[Start of section]

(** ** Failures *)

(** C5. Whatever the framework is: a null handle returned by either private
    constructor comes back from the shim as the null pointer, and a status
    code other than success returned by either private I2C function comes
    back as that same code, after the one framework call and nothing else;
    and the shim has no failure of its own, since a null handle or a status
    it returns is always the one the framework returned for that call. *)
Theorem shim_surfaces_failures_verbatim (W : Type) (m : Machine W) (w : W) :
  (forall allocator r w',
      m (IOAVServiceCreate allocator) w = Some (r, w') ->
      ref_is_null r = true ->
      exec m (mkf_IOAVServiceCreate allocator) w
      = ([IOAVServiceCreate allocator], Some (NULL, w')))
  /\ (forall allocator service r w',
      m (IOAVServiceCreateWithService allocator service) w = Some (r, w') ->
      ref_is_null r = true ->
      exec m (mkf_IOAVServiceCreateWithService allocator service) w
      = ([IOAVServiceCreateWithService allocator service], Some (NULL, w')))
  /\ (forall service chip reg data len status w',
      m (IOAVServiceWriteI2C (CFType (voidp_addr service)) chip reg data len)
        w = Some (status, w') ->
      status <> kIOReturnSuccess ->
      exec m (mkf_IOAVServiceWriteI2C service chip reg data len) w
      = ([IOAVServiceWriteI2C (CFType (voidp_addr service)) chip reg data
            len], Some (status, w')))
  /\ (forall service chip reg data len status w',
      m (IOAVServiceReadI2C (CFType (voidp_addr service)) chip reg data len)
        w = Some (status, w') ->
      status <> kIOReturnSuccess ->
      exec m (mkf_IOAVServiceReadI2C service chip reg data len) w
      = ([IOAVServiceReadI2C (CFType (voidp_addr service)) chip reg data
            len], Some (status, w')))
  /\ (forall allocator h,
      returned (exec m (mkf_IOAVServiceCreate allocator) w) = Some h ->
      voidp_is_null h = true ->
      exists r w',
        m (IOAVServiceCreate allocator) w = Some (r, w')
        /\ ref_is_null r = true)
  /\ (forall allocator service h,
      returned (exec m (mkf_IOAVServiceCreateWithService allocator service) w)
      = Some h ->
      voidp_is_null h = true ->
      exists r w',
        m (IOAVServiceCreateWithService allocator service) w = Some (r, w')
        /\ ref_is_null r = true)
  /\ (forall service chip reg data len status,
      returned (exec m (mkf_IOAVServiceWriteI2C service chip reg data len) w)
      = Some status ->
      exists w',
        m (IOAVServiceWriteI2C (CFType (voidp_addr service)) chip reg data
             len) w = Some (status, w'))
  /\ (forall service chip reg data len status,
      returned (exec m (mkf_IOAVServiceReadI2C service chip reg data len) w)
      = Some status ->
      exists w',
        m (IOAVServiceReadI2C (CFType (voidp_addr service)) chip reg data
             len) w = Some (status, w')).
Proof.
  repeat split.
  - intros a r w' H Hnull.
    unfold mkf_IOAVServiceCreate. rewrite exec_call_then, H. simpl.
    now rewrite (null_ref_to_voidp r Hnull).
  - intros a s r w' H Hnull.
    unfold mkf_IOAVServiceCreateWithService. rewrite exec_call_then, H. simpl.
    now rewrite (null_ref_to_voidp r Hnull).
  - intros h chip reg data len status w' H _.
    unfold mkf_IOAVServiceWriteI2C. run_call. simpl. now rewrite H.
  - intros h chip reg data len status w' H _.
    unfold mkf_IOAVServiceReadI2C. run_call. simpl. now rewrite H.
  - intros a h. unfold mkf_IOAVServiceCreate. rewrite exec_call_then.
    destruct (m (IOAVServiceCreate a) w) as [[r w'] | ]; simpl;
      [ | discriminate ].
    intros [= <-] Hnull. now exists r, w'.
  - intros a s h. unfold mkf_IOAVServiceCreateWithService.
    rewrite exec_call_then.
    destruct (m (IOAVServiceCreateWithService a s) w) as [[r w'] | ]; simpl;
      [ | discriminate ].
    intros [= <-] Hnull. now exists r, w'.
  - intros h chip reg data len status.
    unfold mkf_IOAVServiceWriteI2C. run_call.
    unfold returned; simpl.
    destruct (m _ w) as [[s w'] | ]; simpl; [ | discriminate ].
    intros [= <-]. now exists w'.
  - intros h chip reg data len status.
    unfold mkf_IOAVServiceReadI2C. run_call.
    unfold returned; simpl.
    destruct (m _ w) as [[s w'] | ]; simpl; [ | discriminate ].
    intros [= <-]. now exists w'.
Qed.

[End of section]

▶ _Work item_
Using the material above, gather every line that includes "destruct".

▶ _Written reply_
    destruct (m (IOAVServiceCreate a) w) as [[r w'] | ]; simpl;
    destruct (m (IOAVServiceCreateWithService a s) w) as [[r w'] | ]; simpl;
    destruct (m _ w) as [[s w'] | ]; simpl; [ | discriminate ].
    destruct (m _ w) as [[s w'] | ]; simpl; [ | discriminate ].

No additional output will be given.